"""

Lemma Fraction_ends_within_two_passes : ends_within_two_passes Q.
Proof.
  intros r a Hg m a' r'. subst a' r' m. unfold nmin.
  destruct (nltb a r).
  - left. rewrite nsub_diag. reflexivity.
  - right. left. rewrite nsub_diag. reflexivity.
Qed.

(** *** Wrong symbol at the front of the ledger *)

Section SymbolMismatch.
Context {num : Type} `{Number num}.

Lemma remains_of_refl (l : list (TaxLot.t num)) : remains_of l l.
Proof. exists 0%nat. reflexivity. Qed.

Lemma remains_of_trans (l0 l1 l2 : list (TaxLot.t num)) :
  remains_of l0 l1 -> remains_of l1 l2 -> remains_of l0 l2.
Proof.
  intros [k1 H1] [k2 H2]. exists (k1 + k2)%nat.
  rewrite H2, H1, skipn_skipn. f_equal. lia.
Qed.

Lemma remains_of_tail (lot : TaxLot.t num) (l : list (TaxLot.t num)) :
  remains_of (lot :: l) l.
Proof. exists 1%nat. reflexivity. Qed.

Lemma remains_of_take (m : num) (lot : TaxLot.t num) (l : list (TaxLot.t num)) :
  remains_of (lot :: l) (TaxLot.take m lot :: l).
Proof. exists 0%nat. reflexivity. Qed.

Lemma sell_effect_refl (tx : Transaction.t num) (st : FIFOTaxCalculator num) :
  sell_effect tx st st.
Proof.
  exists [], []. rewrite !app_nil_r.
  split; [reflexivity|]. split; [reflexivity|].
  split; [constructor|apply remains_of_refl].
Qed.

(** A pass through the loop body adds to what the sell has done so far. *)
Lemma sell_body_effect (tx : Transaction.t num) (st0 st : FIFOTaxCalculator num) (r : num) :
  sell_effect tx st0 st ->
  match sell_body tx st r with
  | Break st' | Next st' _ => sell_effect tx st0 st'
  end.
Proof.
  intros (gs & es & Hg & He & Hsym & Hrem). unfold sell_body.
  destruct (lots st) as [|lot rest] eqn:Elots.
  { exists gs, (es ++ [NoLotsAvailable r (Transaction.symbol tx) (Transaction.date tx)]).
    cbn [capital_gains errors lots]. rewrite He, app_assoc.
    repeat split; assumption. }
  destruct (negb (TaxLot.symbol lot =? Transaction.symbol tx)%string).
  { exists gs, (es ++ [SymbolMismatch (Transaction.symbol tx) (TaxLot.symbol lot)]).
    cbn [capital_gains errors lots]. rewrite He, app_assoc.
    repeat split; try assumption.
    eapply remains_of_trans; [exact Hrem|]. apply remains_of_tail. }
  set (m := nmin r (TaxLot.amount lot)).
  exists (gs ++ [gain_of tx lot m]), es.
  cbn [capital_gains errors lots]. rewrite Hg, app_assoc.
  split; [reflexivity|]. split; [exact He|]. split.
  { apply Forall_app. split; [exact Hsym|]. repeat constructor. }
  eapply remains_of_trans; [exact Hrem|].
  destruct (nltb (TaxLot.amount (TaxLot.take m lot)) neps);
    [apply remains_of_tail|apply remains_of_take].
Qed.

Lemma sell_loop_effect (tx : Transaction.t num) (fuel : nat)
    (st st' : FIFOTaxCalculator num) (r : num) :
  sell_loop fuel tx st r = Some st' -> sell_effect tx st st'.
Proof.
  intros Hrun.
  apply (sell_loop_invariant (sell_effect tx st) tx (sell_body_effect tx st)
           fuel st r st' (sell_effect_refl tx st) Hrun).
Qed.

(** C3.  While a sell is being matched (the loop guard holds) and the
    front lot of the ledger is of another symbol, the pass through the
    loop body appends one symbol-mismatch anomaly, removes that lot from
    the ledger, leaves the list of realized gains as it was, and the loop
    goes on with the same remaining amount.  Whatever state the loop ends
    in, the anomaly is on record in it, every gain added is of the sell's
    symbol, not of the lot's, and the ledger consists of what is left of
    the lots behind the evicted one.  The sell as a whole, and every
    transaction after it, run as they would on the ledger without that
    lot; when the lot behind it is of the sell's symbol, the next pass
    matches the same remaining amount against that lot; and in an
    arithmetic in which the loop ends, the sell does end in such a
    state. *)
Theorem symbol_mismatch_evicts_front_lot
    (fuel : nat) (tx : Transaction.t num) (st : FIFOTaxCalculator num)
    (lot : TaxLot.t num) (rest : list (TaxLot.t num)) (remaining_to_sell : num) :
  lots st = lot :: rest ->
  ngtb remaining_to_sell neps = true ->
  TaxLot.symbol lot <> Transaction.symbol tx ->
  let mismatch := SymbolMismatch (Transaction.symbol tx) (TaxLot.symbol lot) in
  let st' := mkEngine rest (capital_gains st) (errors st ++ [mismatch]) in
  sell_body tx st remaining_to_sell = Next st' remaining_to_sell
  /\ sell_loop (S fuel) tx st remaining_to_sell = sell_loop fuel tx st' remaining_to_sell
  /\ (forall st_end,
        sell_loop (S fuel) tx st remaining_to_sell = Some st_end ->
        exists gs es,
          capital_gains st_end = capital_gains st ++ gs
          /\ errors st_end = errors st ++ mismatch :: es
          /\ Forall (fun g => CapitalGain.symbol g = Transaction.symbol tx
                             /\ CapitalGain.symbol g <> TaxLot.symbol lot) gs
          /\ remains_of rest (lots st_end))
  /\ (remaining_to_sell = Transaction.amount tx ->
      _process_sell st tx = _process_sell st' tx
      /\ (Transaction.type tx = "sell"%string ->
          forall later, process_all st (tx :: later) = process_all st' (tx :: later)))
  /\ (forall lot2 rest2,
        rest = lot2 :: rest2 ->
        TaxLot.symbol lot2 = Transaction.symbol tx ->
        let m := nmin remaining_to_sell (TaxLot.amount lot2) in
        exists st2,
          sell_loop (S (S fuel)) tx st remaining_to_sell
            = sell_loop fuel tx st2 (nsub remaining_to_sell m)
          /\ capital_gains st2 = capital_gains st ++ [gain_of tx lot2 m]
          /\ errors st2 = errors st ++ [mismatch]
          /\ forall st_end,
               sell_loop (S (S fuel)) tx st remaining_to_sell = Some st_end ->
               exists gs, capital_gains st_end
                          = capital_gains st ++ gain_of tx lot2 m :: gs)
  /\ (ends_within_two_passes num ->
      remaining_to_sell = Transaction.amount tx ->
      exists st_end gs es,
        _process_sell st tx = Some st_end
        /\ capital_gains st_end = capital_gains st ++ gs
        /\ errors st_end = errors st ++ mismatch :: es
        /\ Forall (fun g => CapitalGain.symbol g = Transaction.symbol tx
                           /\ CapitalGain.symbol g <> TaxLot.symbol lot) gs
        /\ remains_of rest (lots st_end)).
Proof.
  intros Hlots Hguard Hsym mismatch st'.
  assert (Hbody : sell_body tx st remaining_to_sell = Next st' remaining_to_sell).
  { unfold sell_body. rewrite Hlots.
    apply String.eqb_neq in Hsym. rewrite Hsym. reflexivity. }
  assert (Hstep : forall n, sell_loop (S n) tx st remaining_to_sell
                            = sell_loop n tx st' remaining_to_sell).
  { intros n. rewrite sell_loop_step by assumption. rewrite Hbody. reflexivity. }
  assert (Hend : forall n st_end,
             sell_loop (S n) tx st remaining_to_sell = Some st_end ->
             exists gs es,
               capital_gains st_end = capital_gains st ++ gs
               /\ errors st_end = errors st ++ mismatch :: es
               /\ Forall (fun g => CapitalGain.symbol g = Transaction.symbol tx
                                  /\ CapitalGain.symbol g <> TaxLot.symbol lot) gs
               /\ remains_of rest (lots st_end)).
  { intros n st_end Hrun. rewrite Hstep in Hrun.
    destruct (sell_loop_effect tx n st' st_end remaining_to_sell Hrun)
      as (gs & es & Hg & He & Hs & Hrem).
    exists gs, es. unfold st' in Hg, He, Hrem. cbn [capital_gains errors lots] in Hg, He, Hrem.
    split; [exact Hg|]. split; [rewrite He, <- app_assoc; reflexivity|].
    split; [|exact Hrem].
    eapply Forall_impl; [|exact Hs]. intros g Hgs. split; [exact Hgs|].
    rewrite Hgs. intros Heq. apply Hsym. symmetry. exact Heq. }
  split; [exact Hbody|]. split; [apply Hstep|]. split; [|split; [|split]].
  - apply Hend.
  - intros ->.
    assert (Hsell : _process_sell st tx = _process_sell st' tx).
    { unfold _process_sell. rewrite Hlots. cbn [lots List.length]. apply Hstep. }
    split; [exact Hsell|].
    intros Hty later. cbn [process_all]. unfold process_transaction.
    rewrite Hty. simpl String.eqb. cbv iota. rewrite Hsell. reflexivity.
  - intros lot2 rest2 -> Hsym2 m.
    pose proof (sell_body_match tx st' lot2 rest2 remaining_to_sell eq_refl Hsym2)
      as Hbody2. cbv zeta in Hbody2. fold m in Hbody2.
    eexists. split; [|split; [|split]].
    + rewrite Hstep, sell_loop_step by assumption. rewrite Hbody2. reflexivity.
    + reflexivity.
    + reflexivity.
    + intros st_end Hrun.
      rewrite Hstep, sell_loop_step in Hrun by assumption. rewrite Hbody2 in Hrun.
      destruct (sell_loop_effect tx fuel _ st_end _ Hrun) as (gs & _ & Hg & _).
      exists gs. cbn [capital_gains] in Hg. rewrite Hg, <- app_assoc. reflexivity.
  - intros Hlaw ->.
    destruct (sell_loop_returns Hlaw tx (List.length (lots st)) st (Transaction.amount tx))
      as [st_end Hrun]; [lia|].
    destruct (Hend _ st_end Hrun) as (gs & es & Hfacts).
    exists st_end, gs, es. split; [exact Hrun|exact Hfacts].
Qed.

"""
"""

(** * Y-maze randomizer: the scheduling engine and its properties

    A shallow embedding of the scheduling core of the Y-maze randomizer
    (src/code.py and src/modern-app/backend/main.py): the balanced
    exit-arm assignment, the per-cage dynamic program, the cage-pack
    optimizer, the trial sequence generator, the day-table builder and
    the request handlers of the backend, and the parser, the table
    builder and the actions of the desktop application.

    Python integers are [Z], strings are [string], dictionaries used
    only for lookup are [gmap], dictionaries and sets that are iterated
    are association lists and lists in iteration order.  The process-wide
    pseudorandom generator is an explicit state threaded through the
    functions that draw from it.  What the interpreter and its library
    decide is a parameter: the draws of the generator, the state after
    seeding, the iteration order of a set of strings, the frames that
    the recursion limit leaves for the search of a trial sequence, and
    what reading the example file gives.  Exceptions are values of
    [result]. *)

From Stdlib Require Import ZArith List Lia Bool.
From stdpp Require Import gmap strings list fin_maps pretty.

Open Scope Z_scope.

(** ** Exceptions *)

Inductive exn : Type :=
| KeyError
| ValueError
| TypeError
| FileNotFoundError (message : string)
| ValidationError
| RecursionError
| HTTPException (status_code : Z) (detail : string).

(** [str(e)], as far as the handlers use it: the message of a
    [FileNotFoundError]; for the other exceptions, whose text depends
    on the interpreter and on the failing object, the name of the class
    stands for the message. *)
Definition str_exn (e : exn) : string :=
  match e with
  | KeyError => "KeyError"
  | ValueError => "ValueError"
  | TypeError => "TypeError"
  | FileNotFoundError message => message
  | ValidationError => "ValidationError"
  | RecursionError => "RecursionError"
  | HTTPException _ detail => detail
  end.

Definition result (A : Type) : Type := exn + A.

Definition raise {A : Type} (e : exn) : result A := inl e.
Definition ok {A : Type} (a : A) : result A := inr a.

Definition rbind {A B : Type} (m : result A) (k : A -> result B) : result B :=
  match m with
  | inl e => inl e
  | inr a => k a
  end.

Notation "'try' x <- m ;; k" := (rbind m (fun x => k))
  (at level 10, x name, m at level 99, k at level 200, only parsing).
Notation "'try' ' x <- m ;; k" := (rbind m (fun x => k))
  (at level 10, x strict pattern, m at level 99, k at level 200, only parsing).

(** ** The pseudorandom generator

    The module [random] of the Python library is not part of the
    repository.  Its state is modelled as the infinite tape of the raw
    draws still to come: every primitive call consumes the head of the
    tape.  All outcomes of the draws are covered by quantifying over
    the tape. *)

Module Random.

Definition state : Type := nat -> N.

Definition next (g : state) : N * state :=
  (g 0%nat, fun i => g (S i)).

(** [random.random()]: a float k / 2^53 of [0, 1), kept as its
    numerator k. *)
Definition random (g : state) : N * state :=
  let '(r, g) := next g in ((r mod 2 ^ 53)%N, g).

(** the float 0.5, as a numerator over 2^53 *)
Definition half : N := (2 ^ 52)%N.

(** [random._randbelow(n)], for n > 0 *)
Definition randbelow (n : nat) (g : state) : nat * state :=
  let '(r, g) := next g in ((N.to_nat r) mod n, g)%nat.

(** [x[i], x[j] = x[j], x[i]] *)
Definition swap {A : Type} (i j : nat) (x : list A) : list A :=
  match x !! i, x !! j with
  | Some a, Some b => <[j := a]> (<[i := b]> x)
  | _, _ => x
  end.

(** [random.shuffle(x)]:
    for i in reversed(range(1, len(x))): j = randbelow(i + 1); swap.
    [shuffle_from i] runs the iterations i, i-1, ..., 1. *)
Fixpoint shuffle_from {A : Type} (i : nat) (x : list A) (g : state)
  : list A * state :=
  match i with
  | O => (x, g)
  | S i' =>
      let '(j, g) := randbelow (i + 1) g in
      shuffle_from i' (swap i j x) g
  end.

"""
"""

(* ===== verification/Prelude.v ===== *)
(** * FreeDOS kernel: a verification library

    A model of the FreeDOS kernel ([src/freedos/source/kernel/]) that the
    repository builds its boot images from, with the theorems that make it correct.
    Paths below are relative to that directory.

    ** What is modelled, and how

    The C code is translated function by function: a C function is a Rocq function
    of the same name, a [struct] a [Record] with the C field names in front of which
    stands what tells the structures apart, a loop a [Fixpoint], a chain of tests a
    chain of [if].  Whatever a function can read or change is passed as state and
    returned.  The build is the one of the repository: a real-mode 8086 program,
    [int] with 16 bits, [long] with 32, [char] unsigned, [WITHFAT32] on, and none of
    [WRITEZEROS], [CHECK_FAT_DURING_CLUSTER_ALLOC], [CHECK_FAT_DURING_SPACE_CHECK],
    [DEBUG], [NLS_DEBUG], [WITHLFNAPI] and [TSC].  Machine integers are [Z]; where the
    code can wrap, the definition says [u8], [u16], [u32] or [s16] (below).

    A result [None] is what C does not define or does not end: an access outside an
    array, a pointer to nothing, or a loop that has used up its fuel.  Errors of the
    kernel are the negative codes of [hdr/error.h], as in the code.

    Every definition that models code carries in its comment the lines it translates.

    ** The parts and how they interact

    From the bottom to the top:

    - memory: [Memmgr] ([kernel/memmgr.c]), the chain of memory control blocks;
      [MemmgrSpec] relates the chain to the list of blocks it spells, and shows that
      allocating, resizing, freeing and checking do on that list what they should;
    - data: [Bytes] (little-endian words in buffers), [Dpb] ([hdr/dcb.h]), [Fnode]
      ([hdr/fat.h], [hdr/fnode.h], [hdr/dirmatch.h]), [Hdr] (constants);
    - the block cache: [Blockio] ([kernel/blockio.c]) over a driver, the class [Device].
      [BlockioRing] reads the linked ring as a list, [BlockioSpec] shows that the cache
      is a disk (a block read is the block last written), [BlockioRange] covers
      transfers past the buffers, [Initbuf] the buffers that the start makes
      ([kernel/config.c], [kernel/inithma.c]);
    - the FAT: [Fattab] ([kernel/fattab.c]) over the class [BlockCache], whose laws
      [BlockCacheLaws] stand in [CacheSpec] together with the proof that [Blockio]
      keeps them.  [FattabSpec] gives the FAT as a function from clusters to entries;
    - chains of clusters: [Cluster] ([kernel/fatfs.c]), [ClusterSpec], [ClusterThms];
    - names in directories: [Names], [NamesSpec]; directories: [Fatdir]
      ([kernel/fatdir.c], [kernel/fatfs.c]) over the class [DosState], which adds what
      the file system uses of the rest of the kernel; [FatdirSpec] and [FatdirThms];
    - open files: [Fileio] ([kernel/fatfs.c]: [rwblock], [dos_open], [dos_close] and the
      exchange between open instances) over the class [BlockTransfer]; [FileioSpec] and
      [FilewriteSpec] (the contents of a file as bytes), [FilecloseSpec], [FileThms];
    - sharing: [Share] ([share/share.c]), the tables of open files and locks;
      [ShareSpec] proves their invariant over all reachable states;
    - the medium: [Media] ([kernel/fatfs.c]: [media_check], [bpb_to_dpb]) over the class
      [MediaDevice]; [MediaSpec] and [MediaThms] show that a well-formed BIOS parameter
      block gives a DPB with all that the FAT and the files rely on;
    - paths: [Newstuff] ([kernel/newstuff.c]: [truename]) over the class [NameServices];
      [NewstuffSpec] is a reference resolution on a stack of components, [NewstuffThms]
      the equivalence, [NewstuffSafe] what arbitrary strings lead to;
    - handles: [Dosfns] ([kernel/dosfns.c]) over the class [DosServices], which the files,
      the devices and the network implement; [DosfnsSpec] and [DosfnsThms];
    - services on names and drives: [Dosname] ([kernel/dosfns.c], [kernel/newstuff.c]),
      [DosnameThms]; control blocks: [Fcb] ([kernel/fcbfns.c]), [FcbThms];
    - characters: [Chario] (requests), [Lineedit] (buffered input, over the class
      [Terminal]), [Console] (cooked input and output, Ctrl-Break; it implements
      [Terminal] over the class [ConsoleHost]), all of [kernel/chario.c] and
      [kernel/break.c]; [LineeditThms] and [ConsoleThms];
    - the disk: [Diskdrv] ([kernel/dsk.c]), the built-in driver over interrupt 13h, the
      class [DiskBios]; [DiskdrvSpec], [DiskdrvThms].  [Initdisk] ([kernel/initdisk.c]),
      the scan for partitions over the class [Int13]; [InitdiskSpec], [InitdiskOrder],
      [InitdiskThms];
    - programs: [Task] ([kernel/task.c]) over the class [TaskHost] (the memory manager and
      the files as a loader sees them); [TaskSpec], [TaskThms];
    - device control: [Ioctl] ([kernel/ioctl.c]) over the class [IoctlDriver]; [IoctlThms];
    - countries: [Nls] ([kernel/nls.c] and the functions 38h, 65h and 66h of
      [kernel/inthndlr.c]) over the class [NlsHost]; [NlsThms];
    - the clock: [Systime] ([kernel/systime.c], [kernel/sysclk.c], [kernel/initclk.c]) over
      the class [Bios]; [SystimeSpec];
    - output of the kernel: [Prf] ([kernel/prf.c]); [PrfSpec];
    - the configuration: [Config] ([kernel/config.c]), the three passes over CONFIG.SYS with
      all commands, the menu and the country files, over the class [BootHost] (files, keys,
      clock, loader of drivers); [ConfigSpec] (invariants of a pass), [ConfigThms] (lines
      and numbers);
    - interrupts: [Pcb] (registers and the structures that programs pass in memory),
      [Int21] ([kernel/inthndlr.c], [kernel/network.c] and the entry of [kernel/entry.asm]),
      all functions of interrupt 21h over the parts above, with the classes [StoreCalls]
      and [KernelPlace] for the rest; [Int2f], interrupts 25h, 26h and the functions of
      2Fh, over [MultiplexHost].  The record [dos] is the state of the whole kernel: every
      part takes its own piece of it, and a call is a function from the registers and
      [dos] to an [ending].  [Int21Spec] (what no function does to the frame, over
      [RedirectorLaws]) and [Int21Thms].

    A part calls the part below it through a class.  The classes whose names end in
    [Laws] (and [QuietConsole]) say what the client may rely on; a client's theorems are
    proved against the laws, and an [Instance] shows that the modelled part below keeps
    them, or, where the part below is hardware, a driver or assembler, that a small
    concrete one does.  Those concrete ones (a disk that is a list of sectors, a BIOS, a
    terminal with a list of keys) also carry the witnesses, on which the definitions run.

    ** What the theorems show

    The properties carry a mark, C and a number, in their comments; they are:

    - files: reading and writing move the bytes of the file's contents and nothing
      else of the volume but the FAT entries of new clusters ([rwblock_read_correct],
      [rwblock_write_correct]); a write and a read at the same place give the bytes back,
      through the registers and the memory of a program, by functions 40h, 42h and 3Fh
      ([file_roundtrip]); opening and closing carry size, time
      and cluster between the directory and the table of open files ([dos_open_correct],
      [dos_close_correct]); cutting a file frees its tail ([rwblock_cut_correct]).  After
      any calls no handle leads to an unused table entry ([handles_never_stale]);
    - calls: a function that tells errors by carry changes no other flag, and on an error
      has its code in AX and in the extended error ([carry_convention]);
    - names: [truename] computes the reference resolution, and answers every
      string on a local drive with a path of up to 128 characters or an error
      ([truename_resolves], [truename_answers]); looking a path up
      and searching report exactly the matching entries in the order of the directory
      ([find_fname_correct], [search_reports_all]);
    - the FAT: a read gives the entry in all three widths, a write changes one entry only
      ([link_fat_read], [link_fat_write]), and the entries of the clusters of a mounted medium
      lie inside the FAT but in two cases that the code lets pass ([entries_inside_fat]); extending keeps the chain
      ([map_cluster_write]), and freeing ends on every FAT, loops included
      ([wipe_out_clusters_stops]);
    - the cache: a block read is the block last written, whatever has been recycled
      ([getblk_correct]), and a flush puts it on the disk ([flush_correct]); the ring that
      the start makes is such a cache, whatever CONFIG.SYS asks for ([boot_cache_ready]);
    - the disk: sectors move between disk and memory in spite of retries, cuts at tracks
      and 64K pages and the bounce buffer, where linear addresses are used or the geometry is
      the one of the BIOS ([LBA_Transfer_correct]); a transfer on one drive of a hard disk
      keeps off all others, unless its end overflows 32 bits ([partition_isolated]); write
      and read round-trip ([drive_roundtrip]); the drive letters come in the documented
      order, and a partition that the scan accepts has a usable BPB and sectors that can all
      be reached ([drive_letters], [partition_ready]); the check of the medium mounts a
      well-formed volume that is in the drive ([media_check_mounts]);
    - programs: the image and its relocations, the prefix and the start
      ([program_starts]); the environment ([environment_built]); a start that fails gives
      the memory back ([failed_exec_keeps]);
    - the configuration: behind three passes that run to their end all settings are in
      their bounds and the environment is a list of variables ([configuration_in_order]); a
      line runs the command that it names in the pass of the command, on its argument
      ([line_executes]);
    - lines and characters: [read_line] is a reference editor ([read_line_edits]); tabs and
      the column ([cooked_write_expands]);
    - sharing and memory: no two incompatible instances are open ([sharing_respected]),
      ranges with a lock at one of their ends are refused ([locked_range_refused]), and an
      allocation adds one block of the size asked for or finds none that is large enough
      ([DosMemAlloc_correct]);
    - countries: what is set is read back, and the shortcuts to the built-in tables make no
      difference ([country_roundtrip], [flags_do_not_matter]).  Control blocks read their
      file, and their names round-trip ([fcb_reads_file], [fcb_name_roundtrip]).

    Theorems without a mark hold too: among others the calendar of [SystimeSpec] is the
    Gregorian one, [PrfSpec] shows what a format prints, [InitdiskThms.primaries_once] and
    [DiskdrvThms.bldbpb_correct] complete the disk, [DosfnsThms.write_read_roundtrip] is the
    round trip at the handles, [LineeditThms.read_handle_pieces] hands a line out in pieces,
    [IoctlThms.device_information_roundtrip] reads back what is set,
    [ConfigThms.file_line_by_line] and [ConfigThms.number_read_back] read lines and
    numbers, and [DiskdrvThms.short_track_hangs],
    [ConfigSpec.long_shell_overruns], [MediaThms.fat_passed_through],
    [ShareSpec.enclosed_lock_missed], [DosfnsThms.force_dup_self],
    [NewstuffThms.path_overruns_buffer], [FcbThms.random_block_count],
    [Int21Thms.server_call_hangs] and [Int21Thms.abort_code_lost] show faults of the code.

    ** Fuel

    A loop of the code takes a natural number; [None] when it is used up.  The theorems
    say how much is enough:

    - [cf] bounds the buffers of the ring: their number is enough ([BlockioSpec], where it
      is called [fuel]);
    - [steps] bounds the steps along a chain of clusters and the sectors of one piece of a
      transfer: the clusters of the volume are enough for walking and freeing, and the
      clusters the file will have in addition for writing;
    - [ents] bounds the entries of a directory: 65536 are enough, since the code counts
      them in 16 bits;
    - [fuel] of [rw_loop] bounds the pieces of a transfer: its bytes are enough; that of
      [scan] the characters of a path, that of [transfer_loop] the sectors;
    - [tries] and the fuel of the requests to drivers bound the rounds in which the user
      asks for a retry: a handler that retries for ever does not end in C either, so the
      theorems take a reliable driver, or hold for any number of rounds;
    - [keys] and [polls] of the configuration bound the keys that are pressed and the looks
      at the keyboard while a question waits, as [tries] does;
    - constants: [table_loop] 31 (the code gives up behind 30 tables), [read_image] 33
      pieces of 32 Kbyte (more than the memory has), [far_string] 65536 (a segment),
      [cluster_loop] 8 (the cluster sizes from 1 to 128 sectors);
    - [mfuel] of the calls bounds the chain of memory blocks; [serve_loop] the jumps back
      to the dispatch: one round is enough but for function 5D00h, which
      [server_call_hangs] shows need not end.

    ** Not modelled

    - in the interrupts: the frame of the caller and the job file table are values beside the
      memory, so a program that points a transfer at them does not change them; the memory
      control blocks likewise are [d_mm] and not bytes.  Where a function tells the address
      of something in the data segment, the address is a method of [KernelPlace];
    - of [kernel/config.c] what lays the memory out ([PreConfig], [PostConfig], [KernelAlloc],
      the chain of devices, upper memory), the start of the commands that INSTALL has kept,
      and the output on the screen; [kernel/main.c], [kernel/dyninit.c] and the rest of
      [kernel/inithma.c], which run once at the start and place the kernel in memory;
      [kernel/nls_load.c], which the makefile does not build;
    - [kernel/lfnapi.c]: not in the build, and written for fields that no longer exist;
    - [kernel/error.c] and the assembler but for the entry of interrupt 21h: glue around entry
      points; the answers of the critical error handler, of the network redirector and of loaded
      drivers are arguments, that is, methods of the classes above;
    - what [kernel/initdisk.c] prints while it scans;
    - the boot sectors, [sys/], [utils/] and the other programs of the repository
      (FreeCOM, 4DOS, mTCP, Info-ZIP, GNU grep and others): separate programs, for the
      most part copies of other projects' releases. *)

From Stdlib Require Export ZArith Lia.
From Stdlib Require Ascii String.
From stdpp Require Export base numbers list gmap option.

"""

# [Your task]
In the material above, transcribe exactly the lines beginning at the one with "[Terminal] over the" and ending at the one with "- output of", both included.

# [Task output]
      [Terminal] over the class [ConsoleHost]), all of [kernel/chario.c] and
      [kernel/break.c]; [LineeditThms] and [ConsoleThms];
    - the disk: [Diskdrv] ([kernel/dsk.c]), the built-in driver over interrupt 13h, the
      class [DiskBios]; [DiskdrvSpec], [DiskdrvThms].  [Initdisk] ([kernel/initdisk.c]),
      the scan for partitions over the class [Int13]; [InitdiskSpec], [InitdiskOrder],
      [InitdiskThms];
    - programs: [Task] ([kernel/task.c]) over the class [TaskHost] (the memory manager and
      the files as a loader sees them); [TaskSpec], [TaskThms];
    - device control: [Ioctl] ([kernel/ioctl.c]) over the class [IoctlDriver]; [IoctlThms];
    - countries: [Nls] ([kernel/nls.c] and the functions 38h, 65h and 66h of
      [kernel/inthndlr.c]) over the class [NlsHost]; [NlsThms];
    - the clock: [Systime] ([kernel/systime.c], [kernel/sysclk.c], [kernel/initclk.c]) over
      the class [Bios]; [SystimeSpec];
    - output of the kernel: [Prf] ([kernel/prf.c]); [PrfSpec];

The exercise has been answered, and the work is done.